_Task details_
Below is some data. Retype exactly the lines starting at the one with "Definition set_clock v" and ending at the one with "last looked at;".

_Data under study_

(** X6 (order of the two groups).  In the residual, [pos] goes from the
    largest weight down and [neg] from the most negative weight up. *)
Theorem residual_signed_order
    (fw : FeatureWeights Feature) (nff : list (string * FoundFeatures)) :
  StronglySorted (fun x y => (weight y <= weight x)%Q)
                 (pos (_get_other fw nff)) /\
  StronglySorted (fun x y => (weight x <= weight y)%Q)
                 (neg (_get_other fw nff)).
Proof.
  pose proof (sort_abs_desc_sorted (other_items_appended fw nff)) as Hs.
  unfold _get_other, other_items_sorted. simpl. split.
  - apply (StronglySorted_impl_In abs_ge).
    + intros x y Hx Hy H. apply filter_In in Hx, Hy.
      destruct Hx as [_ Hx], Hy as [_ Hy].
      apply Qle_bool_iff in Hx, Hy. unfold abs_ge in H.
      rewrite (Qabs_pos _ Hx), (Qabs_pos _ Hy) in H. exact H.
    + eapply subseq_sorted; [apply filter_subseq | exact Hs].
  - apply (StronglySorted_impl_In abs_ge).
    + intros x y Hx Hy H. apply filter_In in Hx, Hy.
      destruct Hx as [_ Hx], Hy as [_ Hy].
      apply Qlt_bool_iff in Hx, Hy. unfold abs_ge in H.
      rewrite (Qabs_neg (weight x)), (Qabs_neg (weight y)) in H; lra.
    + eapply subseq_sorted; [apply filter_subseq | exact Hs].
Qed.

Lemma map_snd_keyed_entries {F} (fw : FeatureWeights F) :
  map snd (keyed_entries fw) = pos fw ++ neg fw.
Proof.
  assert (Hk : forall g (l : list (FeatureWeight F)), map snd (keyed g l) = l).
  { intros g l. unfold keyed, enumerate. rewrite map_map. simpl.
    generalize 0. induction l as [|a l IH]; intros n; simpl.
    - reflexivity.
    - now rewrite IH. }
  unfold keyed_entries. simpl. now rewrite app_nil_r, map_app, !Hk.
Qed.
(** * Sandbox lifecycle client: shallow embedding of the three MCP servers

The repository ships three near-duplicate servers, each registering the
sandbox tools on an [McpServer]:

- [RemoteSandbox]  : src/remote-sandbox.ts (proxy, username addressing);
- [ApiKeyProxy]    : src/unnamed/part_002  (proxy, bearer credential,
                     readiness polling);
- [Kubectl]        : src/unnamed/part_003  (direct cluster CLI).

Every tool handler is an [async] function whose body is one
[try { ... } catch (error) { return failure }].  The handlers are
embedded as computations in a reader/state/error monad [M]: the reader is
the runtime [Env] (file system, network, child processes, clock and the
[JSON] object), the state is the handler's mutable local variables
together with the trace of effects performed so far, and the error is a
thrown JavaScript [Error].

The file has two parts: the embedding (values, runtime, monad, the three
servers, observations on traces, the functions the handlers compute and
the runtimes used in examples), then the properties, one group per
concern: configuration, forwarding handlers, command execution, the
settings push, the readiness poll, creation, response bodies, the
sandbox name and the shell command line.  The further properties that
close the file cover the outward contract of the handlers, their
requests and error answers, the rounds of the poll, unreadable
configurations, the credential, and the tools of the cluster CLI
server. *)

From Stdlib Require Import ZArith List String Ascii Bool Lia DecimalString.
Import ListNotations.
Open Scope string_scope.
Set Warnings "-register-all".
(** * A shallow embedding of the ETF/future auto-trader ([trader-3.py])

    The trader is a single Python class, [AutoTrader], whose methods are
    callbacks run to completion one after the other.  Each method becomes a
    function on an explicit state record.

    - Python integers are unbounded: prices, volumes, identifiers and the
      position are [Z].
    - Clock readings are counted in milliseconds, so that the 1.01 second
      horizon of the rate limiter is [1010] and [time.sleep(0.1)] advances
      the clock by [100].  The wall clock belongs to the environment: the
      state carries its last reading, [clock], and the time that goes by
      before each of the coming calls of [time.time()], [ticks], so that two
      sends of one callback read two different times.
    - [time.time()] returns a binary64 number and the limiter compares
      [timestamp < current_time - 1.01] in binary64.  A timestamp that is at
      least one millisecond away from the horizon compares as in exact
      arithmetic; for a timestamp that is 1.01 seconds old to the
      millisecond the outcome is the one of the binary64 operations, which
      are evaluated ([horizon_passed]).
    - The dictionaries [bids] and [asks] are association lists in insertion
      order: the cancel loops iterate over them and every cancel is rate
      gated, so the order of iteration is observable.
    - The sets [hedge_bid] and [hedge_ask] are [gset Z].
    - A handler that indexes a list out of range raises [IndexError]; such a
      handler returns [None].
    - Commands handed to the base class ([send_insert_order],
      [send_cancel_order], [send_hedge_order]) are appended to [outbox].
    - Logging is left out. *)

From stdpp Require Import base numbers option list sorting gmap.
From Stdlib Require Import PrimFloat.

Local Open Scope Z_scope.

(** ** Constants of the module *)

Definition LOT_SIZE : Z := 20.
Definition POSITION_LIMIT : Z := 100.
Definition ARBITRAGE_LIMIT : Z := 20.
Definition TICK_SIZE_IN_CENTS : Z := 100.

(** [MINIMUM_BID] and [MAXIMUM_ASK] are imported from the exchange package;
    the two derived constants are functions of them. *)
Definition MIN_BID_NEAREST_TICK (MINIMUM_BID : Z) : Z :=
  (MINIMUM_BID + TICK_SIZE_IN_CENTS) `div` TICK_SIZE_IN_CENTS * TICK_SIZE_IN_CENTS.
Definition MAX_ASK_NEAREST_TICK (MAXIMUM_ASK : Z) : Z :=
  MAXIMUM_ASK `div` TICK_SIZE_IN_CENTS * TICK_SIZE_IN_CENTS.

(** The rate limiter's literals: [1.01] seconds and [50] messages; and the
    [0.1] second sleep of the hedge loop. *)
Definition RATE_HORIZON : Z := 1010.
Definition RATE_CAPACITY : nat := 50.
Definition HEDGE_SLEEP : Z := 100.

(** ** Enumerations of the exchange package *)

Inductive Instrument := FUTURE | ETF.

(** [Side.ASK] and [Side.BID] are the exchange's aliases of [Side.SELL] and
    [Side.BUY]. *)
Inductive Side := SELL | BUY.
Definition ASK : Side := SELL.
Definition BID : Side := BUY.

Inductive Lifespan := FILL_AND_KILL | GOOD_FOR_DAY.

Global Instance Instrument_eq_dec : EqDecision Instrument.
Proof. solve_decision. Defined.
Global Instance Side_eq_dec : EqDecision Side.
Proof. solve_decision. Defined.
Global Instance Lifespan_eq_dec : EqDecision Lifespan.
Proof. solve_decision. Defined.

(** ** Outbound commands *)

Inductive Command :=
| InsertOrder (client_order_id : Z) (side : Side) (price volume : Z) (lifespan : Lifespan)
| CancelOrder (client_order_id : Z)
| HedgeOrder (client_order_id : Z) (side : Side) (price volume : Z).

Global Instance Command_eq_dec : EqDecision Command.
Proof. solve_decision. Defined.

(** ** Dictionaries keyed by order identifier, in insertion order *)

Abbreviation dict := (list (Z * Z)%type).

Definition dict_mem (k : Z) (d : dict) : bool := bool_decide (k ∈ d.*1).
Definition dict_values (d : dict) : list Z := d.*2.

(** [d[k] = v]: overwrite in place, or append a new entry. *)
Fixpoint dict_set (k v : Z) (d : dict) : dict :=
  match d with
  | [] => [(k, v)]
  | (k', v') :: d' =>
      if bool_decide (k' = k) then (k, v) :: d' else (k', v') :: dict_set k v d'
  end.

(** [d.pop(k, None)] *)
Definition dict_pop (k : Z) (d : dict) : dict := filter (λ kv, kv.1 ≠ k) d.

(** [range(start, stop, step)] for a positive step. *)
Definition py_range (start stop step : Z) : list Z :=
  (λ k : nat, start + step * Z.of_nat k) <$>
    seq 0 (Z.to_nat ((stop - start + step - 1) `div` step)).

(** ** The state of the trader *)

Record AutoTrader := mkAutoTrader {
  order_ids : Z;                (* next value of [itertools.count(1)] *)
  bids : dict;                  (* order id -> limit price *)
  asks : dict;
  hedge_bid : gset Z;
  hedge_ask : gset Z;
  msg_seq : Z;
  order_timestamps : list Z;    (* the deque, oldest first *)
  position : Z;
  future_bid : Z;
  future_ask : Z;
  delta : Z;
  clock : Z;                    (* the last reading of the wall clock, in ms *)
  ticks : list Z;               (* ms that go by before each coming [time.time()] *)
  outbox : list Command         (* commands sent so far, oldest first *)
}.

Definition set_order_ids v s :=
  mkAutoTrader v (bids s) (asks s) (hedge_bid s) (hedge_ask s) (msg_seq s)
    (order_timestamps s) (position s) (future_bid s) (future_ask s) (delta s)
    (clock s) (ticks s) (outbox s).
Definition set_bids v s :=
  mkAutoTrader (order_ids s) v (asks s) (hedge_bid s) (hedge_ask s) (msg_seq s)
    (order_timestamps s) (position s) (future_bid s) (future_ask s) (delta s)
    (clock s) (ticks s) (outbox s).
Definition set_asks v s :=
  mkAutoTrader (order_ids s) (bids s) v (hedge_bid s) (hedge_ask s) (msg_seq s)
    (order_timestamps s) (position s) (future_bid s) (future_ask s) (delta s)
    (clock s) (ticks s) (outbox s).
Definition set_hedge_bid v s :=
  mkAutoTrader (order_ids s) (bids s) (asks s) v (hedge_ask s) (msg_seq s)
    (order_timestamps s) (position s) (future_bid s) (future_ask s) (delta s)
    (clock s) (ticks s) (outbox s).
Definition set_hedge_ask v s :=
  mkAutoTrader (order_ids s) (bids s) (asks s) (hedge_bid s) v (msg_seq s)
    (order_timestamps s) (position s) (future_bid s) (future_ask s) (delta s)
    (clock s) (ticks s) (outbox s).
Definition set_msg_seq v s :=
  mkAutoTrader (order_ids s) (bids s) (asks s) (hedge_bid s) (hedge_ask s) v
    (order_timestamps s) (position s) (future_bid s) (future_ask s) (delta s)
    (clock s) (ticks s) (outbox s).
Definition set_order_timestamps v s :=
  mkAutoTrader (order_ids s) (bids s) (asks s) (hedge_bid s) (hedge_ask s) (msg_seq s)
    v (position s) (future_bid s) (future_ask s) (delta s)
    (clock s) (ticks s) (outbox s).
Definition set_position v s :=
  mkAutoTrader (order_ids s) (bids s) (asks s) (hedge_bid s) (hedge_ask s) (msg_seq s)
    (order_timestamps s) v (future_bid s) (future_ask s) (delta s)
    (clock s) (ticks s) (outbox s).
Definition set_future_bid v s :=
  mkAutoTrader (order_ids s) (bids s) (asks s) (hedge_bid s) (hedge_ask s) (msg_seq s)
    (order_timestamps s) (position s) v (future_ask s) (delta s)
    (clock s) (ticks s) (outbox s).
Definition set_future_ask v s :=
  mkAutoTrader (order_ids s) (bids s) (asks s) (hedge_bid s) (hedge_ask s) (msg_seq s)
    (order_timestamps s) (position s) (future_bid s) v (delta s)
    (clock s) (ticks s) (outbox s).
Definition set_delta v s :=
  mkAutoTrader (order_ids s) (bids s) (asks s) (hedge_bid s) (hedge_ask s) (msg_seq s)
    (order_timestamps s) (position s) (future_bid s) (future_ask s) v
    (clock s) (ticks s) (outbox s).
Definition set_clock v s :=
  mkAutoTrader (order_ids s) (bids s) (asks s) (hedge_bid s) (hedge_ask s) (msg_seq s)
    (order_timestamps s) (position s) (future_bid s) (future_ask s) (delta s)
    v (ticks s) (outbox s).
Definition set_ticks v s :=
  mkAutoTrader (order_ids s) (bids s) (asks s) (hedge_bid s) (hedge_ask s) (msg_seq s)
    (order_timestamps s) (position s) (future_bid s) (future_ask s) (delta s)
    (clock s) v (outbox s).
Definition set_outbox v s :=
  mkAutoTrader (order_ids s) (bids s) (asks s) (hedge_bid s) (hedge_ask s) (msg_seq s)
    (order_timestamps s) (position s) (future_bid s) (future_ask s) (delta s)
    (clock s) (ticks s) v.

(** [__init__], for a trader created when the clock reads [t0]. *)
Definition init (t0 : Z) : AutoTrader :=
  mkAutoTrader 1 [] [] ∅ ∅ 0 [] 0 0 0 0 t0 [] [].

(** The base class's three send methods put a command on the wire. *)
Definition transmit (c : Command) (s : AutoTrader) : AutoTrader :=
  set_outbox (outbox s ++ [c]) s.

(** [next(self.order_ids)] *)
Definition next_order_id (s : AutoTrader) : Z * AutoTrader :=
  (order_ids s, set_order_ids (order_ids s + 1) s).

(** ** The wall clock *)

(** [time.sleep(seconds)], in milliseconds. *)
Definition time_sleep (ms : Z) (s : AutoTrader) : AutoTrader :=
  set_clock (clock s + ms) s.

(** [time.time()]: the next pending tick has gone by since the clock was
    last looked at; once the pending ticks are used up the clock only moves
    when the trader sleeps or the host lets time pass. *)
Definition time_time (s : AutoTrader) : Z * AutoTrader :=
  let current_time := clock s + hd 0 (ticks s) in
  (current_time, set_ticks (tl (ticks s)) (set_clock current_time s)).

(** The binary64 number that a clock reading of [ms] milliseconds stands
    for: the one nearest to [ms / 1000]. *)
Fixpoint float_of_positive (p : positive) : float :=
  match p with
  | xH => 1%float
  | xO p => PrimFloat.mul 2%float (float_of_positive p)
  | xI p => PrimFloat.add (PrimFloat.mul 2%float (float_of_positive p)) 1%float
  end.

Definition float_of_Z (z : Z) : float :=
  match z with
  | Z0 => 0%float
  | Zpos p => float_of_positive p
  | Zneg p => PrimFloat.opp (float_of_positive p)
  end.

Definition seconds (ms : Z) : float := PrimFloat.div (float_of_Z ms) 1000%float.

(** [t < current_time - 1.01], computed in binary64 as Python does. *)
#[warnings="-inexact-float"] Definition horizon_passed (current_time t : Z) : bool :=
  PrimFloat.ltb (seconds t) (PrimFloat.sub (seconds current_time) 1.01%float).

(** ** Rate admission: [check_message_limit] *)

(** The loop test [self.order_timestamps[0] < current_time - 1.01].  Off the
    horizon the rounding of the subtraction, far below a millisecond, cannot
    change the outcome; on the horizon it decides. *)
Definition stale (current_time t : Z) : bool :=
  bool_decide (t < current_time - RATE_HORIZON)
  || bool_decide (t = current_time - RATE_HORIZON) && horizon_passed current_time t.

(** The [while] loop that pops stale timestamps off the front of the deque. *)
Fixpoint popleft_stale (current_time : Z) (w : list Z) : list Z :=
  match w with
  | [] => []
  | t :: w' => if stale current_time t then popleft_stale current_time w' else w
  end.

_Solution to the exercise_
Definition set_clock v s :=
  mkAutoTrader (order_ids s) (bids s) (asks s) (hedge_bid s) (hedge_ask s) (msg_seq s)
    (order_timestamps s) (position s) (future_bid s) (future_ask s) (delta s)
    v (ticks s) (outbox s).
Definition set_ticks v s :=
  mkAutoTrader (order_ids s) (bids s) (asks s) (hedge_bid s) (hedge_ask s) (msg_seq s)
    (order_timestamps s) (position s) (future_bid s) (future_ask s) (delta s)
    (clock s) v (outbox s).
Definition set_outbox v s :=
  mkAutoTrader (order_ids s) (bids s) (asks s) (hedge_bid s) (hedge_ask s) (msg_seq s)
    (order_timestamps s) (position s) (future_bid s) (future_ask s) (delta s)
    (clock s) (ticks s) v.

(** [__init__], for a trader created when the clock reads [t0]. *)
Definition init (t0 : Z) : AutoTrader :=
  mkAutoTrader 1 [] [] ∅ ∅ 0 [] 0 0 0 0 t0 [] [].

(** The base class's three send methods put a command on the wire. *)
Definition transmit (c : Command) (s : AutoTrader) : AutoTrader :=
  set_outbox (outbox s ++ [c]) s.

(** [next(self.order_ids)] *)
Definition next_order_id (s : AutoTrader) : Z * AutoTrader :=
  (order_ids s, set_order_ids (order_ids s + 1) s).

(** ** The wall clock *)

(** [time.sleep(seconds)], in milliseconds. *)
Definition time_sleep (ms : Z) (s : AutoTrader) : AutoTrader :=
  set_clock (clock s + ms) s.

(** [time.time()]: the next pending tick has gone by since the clock was
    last looked at; once the pending ticks are used up the clock only moves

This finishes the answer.